**Exercise details:**
Give back exactly the lines of the material below, starting with the line with "literal 5 10; literal 1 1000;" and going on through the line with "[QueryCommand.mode c; QueryCommand.position".

**Dataset records:**

Lemma WriteMapped_appends (value s8 s16 s32 : spec_float) (res : Resolution) :
  usable_scale s8 -> usable_scale s16 -> usable_scale s32 ->
  writes_value MultiplexParser.ResolutionSize
    (WriteCanFrame.WriteMapped value s8 s16 s32 res) res.
Proof.
  intros H8 H16 H32 Hres g Hg Hroom.
  assert (Hint : forall T, resolution_of T = res ->
            exists g' bs,
              WriteCanFrame.WriteMapped value s8 s16 s32 res g = (Returns tt, g')
              /\ wf_frame g'
              /\ contents g' = contents g ++ bs
              /\ Z.of_nat (length bs) = MultiplexParser.ResolutionSize res).
  { intros T <-. rewrite WriteMapped_integer.
    destruct (Saturate_returns T value (scale_for T s8 s16 s32)) as (q & E & Hq);
      [destruct T; [apply H8|apply H16|apply H32]
      |destruct T; [apply H8|apply H16|apply H32]|].
    rewrite E.
    destruct (Read_after_Write T q g Hg ltac:(destruct T; exact Hroom))
      as (g' & Ew & Hg' & Hc & _).
    exists g', (le_bytes (Z.to_nat (sizeof T)) (static_cast T q)).
    split; [exact Ew|]. split; [exact Hg'|]. split; [exact Hc|].
    rewrite le_bytes_length. now destruct T. }
  destruct res; try (now elim Hres).
  - exact (Hint int8_t eq_refl).
  - exact (Hint int16_t eq_refl).
  - exact (Hint int32_t eq_refl).
  - cbn [WriteCanFrame.WriteMapped]. unfold WriteCanFrame.Write_float.
    destruct (Write_repr_append (le_bytes 4 (bits_of_float (float_of_double value))) g Hg)
      as (g' & E & Hg' & _ & Hc); [rewrite le_bytes_length; exact Hroom|].
    exists g', (le_bytes 4 (bits_of_float (float_of_double value))).
    split; [exact E|]. split; [exact Hg'|]. split; [exact Hc|].
    now rewrite le_bytes_length.
Qed.

Lemma table_scales_usable :
  Forall usable_scale
    [literal 1 100; literal 1 10000; literal 1 100000;
     literal 1 10; literal 25 100000;
     literal 5 10; literal 1 1000;
     literal 1 127; literal 1 32767; literal 1 2147483647;
     literal 1 1; literal 1 1000000].
Proof.
  repeat (apply Forall_cons;
          [split; [vm_compute; discriminate|intros s; vm_compute; discriminate]|]).
  apply Forall_nil.
Qed.

(** ** The query command *)

Lemma values_length_zero (rs : list Resolution) : values_length (fun _ => 0) rs = 0.
Proof. induction rs as [|r rest IH]; simpl; [reflexivity|]. destruct (Resolution_eqb r kIgnore); lia. Qed.

Lemma any_set_false (c : QueryCommand.t) :
  QueryCommand.any_set c = false
  <-> Forall (eq kIgnore)
        [QueryCommand.mode c; QueryCommand.position c; QueryCommand.velocity c;
         QueryCommand.torque c; QueryCommand.q_current c; QueryCommand.d_current c]
      /\ Forall (eq kIgnore)
           [QueryCommand.rezero_state c; QueryCommand.voltage c;
            QueryCommand.temperature c; QueryCommand.fault c].
Proof.
  unfold QueryCommand.any_set.
  rewrite !Bool.orb_false_iff, !Bool.negb_false_iff, !Resolution_eqb_eq.
  split.
  - intros (((((((((H1 & H2) & H3) & H4) & H5) & H6) & H7) & H8) & H9) & H10).
    split; repeat constructor; congruence.
  - intros [Ha Hb].
    repeat match goal with
           | H : Forall _ (_ :: _) |- _ => inversion H; clear H; subst
           end.
    repeat split; congruence.
Qed.

(** One block of [EmitQueryCommand]: a fresh combiner driven once for
    each of its registers. *)
Lemma query_block_fits (start : Z) (rs : list Resolution) (f : CanFrame) :
  0 <= start ->
  start + Z.of_nat (length rs) <= 128 ->
  wf_frame f ->
  size f + 2 * Z.of_nat (length rs) <= 64 ->
  exists f' bs,
    combiner_scope (WriteCombiner.make 0x10 start rs) (MaybeWrite_times (length rs)) f
    = (Returns tt, f')
    /\ wf_frame f'
    /\ contents f' = contents f ++ bs
    /\ Z.of_nat (length bs) = framing_length kIgnore rs.
Proof.
  intros Hs Hreg Hwf Hroom.
  assert (Hus : uint32 start = start) by (unfold uint32; apply Z.mod_small; lia).
  pose proof (framing_length_bound rs kIgnore) as Hb.
  destruct (write_each_fits (fun _ => 0) (repeat (ret tt) (length rs)) rs
              (WriteCombiner.make 0x10 start rs) f)
    as (w' & f' & bs & E & Ho & Hres & Hwf' & Hc & Hl).
  - intros _. lia.
  - clear. induction rs as [|r rs IH]; simpl; constructor;
      [apply ret_writes_nothing|exact IH].
  - reflexivity.
  - simpl. lia.
  - cbn [WriteCombiner.make WriteCombiner.start_register_]. lia.
  - cbn [WriteCombiner.make WriteCombiner.start_register_ WriteCombiner.offset_]. lia.
  - exact Hwf.
  - cbn [WriteCombiner.make WriteCombiner.current_resolution_].
    rewrite values_length_zero. lia.
  - exists f', bs.
    cbn [WriteCombiner.make WriteCombiner.current_resolution_ WriteCombiner.offset_
         WriteCombiner.resolutions_] in Ho, Hres, Hl.
    rewrite values_length_zero, Z.add_0_r in Hl.
    split; [|split; [exact Hwf'|split; [exact Hc|exact Hl]]].
    apply (combiner_scope_returns _ w').
    + rewrite MaybeWrite_times_write_each. exact E.
    + unfold WriteCombiner.N. rewrite Hres, Ho. lia.
Qed.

**Exercise answer:**
     literal 5 10; literal 1 1000;
     literal 1 127; literal 1 32767; literal 1 2147483647;
     literal 1 1; literal 1 1000000].
Proof.
  repeat (apply Forall_cons;
          [split; [vm_compute; discriminate|intros s; vm_compute; discriminate]|]).
  apply Forall_nil.
Qed.

(** ** The query command *)

Lemma values_length_zero (rs : list Resolution) : values_length (fun _ => 0) rs = 0.
Proof. induction rs as [|r rest IH]; simpl; [reflexivity|]. destruct (Resolution_eqb r kIgnore); lia. Qed.

Lemma any_set_false (c : QueryCommand.t) :
  QueryCommand.any_set c = false
  <-> Forall (eq kIgnore)
        [QueryCommand.mode c; QueryCommand.position c; QueryCommand.velocity c;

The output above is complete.